Hary meninggalkan Abu menuju lantai dansa. Ada banyak pasangan yang mulai berdansa di bawah. Ketika Disc Jockey mulai memutar lagu lagu romantis. Abu membiarkan Hary menjauh dari nya sambil membawa gelas vodka yang baru dipesannya. Karena Abu yakin, Hary masih bisa mengendalikan diri, karena baru habis 1 gelas vodka jadi belum masuk kategori mabok. Melihat kondisi Hary yang sekarang, ada miris tersendiri di hati Abu. Seingat Abu, 5 tahun silam kehidupan Hary sangat baik baik saja. Rumah tangga nya bersama Rainy sangat hangat dan bahagia. Kehidupan sederhana sebelum Hary melejit dalam karier nya. Ketika dia masih seorang Driver big bos yang sangat ulet dan cekatan. Karena kemampuan Bahasa Inggris nya juga kecerdasannya dia akhirnya di promosikan menjadi Supervisor Departemen Generaĺ Affair. Dari posisi ini dia mulai memperlihatkan kemampuan memimpin para driver dan office boy, sehingga dia mulai di promosikan menjadi Wakil Manager General Affair. Hingga kemudian Manager General Affair yang terpaksa di PHK karena kasus korupsi, peluang bagi Hary untuk diangkat menjadi Manager.

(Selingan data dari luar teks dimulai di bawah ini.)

(** ** src/mount_setattr.c *)

Definition print_mount_attr (tcp : dtcb St) (addr : Z) (size_ : Z) : D St () :=
  if (size_ <? MOUNT_ATTR_SIZE_VER0) then
    printaddr addr ;;
    nothing
  else
    attr ← umoven_or_printaddr tcp addr (uint 32 (Z.min 32 size_));
    match attr with
    | Some attr =>
        tprint_struct_begin ;;
        PRINT_FIELD_FLAGS "attr_set" (fu 8 0 attr) (xlat_of "mount_attr_attr") (Some "MOUNT_ATTR_???"%string) ;;
        tprint_struct_next ;;
        PRINT_FIELD_FLAGS "attr_clr" (fu 8 8 attr) (xlat_of "mount_attr_attr") (Some "MOUNT_ATTR_???"%string) ;;
        tprint_struct_next ;;
        PRINT_FIELD_XVAL "propagation" (fu 8 16 attr) (xlat_of "mount_attr_propagation") (Some "MS_???"%string) ;;
        tprint_struct_next ;;
        (if ((INT_MAX <? (fu 8 24 attr)) || ((Z.land (Z.lor (fu 8 0 attr) (fu 8 8 attr)) MOUNT_ATTR_IDMAP) =? 0)) then
          PRINT_FIELD_U "userns_fd" (fu 8 24 attr)
        else
          tprints_field_name "userns_fd" ;; printfd tcp (fu 8 24 attr) ;;
          nothing) ;;
        (if (32 <? size_) then
          print_nonzero_bytes tcp addr 32 (Z.min size_ get_pagesize) QUOTE_FORCE_HEX
        else
          nothing) ;;
        tprint_struct_end
    | None =>
        nothing
    end.

Definition decode_dfd_file_flags (tcp : dtcb St) (dirfd : Z) (fname : Z) (x : xlat) (flags_ : Z) (dflt : option string) : D St () :=
  tprints_arg_name "dirfd" ;;
  print_dirfd tcp dirfd ;;
  tprints_arg_next_name "pathname" ;;
  printpath tcp fname ;;
  tprints_arg_next_name "flags" ;;
  printflags x flags_ dflt ;;
  nothing.

Definition decode_dfd_file_flags_attr (tcp : dtcb St) (dirfd : Z) (fname : Z) (x : xlat) (flags_ : Z) (dflt : option string) (attr : Z) (attr_size : Z) : D St () :=
  decode_dfd_file_flags tcp dirfd fname x flags_ dflt ;;
  tprints_arg_next_name "attr" ;;
  print_mount_attr tcp attr attr_size ;;
  tprints_arg_next_name "size" ;;
  PRINT_VAL_U attr_size.

Definition sys_mount_setattr (tcp : dtcb St) : D St Z :=
  decode_dfd_file_flags_attr tcp (int (u_arg tcp 0)) (u_arg tcp 1) (xlat_of "mount_setattr_flags") (uint 32 (u_arg tcp 2)) (Some "AT_???"%string) (u_arg tcp 3) (u_arg tcp 4) ;;
  mret RVAL_DECODED.

Definition sys_open_tree (tcp : dtcb St) : D St Z :=
  decode_dfd_file_flags tcp (int (u_arg tcp 0)) (u_arg tcp 1) (xlat_of "open_tree_flags") (uint 32 (u_arg tcp 2)) (Some "OPEN_TREE_???"%string) ;;
  mret (Z.lor RVAL_DECODED RVAL_FD).

Definition sys_open_tree_attr (tcp : dtcb St) : D St Z :=
  decode_dfd_file_flags_attr tcp (int (u_arg tcp 0)) (u_arg tcp 1) (xlat_of "open_tree_flags") (uint 32 (u_arg tcp 2)) (Some "OPEN_TREE_???"%string) (u_arg tcp 3) (u_arg tcp 4) ;;
  mret (Z.lor RVAL_DECODED RVAL_FD).

(** ** src/fchownat.c *)

Definition sys_fchownat (tcp : dtcb St) : D St Z :=
  tprints_arg_name "dirfd" ;;
  print_dirfd tcp (u_arg tcp 0) ;;
  tprints_arg_next_name "pathname" ;;
  printpath tcp (u_arg tcp 1) ;;
  tprints_arg_next_name "owner" ;;
  printuid (uint 32 (u_arg tcp 2)) ;;
  tprints_arg_next_name "group" ;;
  printuid (uint 32 (u_arg tcp 3)) ;;
  tprints_arg_next_name "flags" ;;
  printflags (xlat_of "at_flags") (u_arg tcp 4) (Some "AT_???"%string) ;;
  mret RVAL_DECODED.

(** ** src/utime.c *)

Definition sys_utime (tcp : dtcb St) : D St Z :=
  tprints_arg_name "filename" ;;
  printpath tcp (u_arg tcp 0) ;;
  tprints_arg_next_name "times" ;;
  (u ← umoven_or_printaddr tcp (u_arg tcp 1) (2 * current_klongsize);
  match u with
  | Some u =>
      tprint_struct_begin ;;
      PRINT_FIELD_D "actime" (fs current_klongsize 0 u) ;;
      tprints_comment (sprinttime_ex (fs current_klongsize 0 u) 0 0 0) ;;
      tprint_struct_next ;;
      PRINT_FIELD_D "modtime" (fs current_klongsize current_klongsize u) ;;
      tprints_comment (sprinttime_ex (fs current_klongsize current_klongsize u) 0 0 0) ;;
      tprint_struct_end
  | None =>
      nothing
  end) ;;
  mret RVAL_DECODED.

(** ** src/utimes.c *)

Definition sys_utimes (tcp : dtcb St) : D St Z :=
  tprints_arg_name "pathname" ;;
  printpath tcp (u_arg tcp 0) ;;
  tprints_arg_next_name "times" ;;
  other tcp "print_timeval_utimes" [(u_arg tcp 1)] ;;
  mret RVAL_DECODED.

Definition sys_futimesat (tcp : dtcb St) : D St Z :=
  tprints_arg_name "dirfd" ;;
  print_dirfd tcp (u_arg tcp 0) ;;
  tprints_arg_next_name "pathname" ;;
  printpath tcp (u_arg tcp 1) ;;
  tprints_arg_next_name "times" ;;
  other tcp "print_timeval_utimes" [(u_arg tcp 2)] ;;
  mret RVAL_DECODED.

Definition do_utimensat (tcp : dtcb St) (print_ts : dtcb St -> Z -> D St Z) : D St Z :=
  tprints_arg_name "dirfd" ;;
  print_dirfd tcp (u_arg tcp 0) ;;
  tprints_arg_next_name "pathname" ;;
  printpath tcp (u_arg tcp 1) ;;
  tprints_arg_next_name "times" ;;
  print_ts tcp (u_arg tcp 2) ;;
  tprints_arg_next_name "flags" ;;
  printflags (xlat_of "at_flags") (u_arg tcp 3) (Some "AT_???"%string) ;;
  mret RVAL_DECODED.

Definition sys_utimensat_time32 (tcp : dtcb St) : D St Z :=
  do_utimensat tcp (fun tcp addr => other tcp "print_timespec32_utime_pair" [addr]).

Definition sys_utimensat_time64 (tcp : dtcb St) : D St Z :=
  do_utimensat tcp (fun tcp addr => other tcp "print_timespec64_utime_pair" [addr]).

(** ** src/file_attr.c *)

Definition decode_dirfd_pathname (tcp : dtcb St) : D St () :=
  tprints_arg_name "dirfd" ;;
  print_dirfd tcp (u_arg tcp 0) ;;
  tprints_arg_next_name "pathname" ;;
  printpath tcp (u_arg tcp 1) ;;
  nothing.

Definition decode_flags (tcp : dtcb St) : D St () :=
  tprints_arg_next_name "flags" ;;
  printflags (xlat_of "file_attr_flags") (u_arg tcp 4) (Some "AT_???"%string) ;;
  nothing.

(** struct file_attr: fa_xflags, fa_extsize, fa_nextents, fa_projid, fa_cowextsize. *)
Definition decode_file_attr (tcp : dtcb St) (is_get : bool) : D St () :=
  let addr := u_arg tcp 2 in
  let usize := u_arg tcp 3 in
  let page_size := get_pagesize in
  let fetch_size := Z.min 24 usize in
  tprints_arg_next_name "attr" ;;
  (if (fetch_size <? FILE_ATTR_SIZE_VER0) || (page_size <? usize) then printaddr addr
   else
     fa ← umoven_or_printaddr tcp addr fetch_size;
     match fa with
     | None => nothing
     | Some fa =>
         tprint_struct_begin ;;
         PRINT_FIELD_FLAGS "fa_xflags" (fu 8 0 fa) (xlat_of "fs_xflags") (Some "FS_XFLAG_???"%string) ;;
         tprint_struct_next ;;
         PRINT_FIELD_U "fa_extsize" (fu 4 8 fa) ;;
         (if is_get then tprint_struct_next ;; PRINT_FIELD_U "fa_nextents" (fu 4 12 fa) else nothing) ;;
         tprint_struct_next ;;
         PRINT_FIELD_X "fa_projid" (fu 4 16 fa) ;;
         tprint_struct_next ;;
         PRINT_FIELD_U "fa_cowextsize" (fu 4 20 fa) ;;
         (if FILE_ATTR_SIZE_VER0 <? usize
          then print_nonzero_bytes tcp addr FILE_ATTR_SIZE_VER0 usize QUOTE_FORCE_HEX else nothing) ;;
         tprint_struct_end
     end) ;;
  tprints_arg_next_name "size" ;;
  PRINT_VAL_U usize.

Definition sys_file_getattr (tcp : dtcb St) : D St Z :=
  (if (entering tcp) then
    decode_dirfd_pathname tcp
  else
    decode_file_attr tcp true ;;
    decode_flags tcp) ;;
  mret 0.

Definition sys_file_setattr (tcp : dtcb St) : D St Z :=
  decode_dirfd_pathname tcp ;;
  decode_file_attr tcp false ;;
  decode_flags tcp ;;
  mret RVAL_DECODED.

(** ** src/file_handle.c *)

Definition print_f_handle (tcp : dtcb St) (addr handle_bytes : Z) : D St () :=
  let len := Z.min handle_bytes MAX_HANDLE_SZ in
  let addr := uint 64 (addr + 8) in
  f_handle ← (if 8 <? addr then umoven tcp addr len else mret None);
  match f_handle with
  | Some f_handle =>
      print_quoted_string f_handle len QUOTE_FORCE_HEX ;;
      (if len <? handle_bytes then tprint_more_data_follows else nothing)
  | None => tprint_unavailable
  end.

Definition sys_name_to_handle_at (tcp : dtcb St) : D St Z :=
  let addr := u_arg tcp 2 in
  if entering tcp then
    tprints_arg_name "dirfd" ;;
    print_dirfd tcp (u_arg tcp 0) ;;
    tprints_arg_next_name "pathname" ;;
    printpath tcp (u_arg tcp 1) ;;
    tprints_arg_next_name "handle" ;;
    h ← umoven_or_printaddr tcp addr 8;
    match h with
    | None =>
        tprints_arg_next_name "mount_id" ;;
        printaddr (u_arg tcp 3) ;;
        tprints_arg_next_name "flags" ;;
        printflags (xlat_of "name_to_handle_at_flags") (u_arg tcp 4) (Some "AT_???"%string) ;;
        mret RVAL_DECODED
    | Some h =>
        tprint_struct_begin ;;
        PRINT_FIELD_U "handle_bytes" (fu 4 0 h) ;;
        set_tcb_priv_ulong (fu 4 0 h) ;;
        mret 0
    end
  else
    h ← (if negb (syserror tcp) || (EOVERFLOW =? u_error tcp) then umoven tcp addr 8 else mret None);
    (match h with
     | None => nothing
     | Some h =>
         old ← get_tcb_priv_ulong;
         (if negb (fu 4 0 h =? old) then tprint_value_changed ;; PRINT_VAL_U (fu 4 0 h) else nothing) ;;
         (if negb (syserror tcp) then
            tprint_struct_next ;;
            PRINT_FIELD_D "handle_type" (fs 4 4 h) ;;
            tprint_struct_next ;;
            tprints_field_name "f_handle" ;;
            print_f_handle tcp addr (fu 4 0 h)
          else nothing)
     end) ;;
    tprint_struct_end ;;
    tprints_arg_next_name "mount_id" ;;
    printnum 4 FmtD tcp (u_arg tcp 3) ;;
    tprints_arg_next_name "flags" ;;
    printflags (xlat_of "name_to_handle_at_flags") (u_arg tcp 4) (Some "AT_???"%string) ;;
    mret 0.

Dan dari sinilah semua mulai berawal. Kedekatan nya dengan Emily yang mulai menjadi ranjau dalam rumah tangga nya. Awalnya hanya sekedar ngobrol ketika tak sengaja bertemu saat makan siang di meja yang sama. Lalu berlanjut ngobrol santai setelah makan. Kemudian janjian pulang bareng karena kebetulan searah. Dan tanpa sadar mulai sering berangkat dan pulang pergi bareng, dalam mobil yang sama, hanya berdua. Sampai akhirnya coba coba menikmati kebersamaan di akhir pekan. Yang ujung ujung nya adalah sebuah perselingkuhan yang akut. Yang mengorbankan keharmonisan rumah tangga Hary. Abu menggelengkan kepalanya, membuang bayangan Rainy yang tiba tiba hadir dalam pikirannya. Rainy wanita sederhana yang memiliki daya tarik sendiri. Gigi gingsulnya yang menambah manis wajahya jika tersenyum. Mata bulat dengan manik mata legam yang menggambarkan keteguhan hatinya. Ah andai Abu tak memandang Hary adalah teman baiknya, mungkin Abu akan menjadikan Rainy sebagai selingkuhannya. Atau minimal menjadikan Rainy sebagai teman ngobrol.
Sayang sekali Hary menyia nyiakan Rainy. Kasihan sekali wanita lugu itu harus bernasib menyedihkan hanya gara gara keisengan Hary.
Abu meneguk juice nya perlahan, lalu kembali netra nya mencari sosok Hary yang tenggelam dalam alunan musik Disc Jockey. Tampak olehnya Hary tengah menari bersama beberapa wanita dengan baju yang kekurangan bahan. Sesekali Hary terlihat memeluk salah satu wanita itu, lalu merapatkan tubuh mereka dalam irama musik yang menghentak. Sesaat kemudian, mereka tampak berpegangan tangan. Lalu saling merapatkan tubuhnya. Dari tempat Abu duduk, Abu melihat Hary sangat menikmati kegiatan dansa nya. Masih belum terlihat mabok, gerakan gerakan Hary masih terkendali. Abu hanya kwatir jika Hary mulai lepas kendali dia akan mengajak dansa wanita yang bukan pasangan nya. Yang bisa dipastikan akan berujung pada perkelahian yang tak seimbang. Dan berbuah dengan wajah Hary yang babak belur. Ah semoga saja itu tak terjadi, karena pasti akan merepotkan.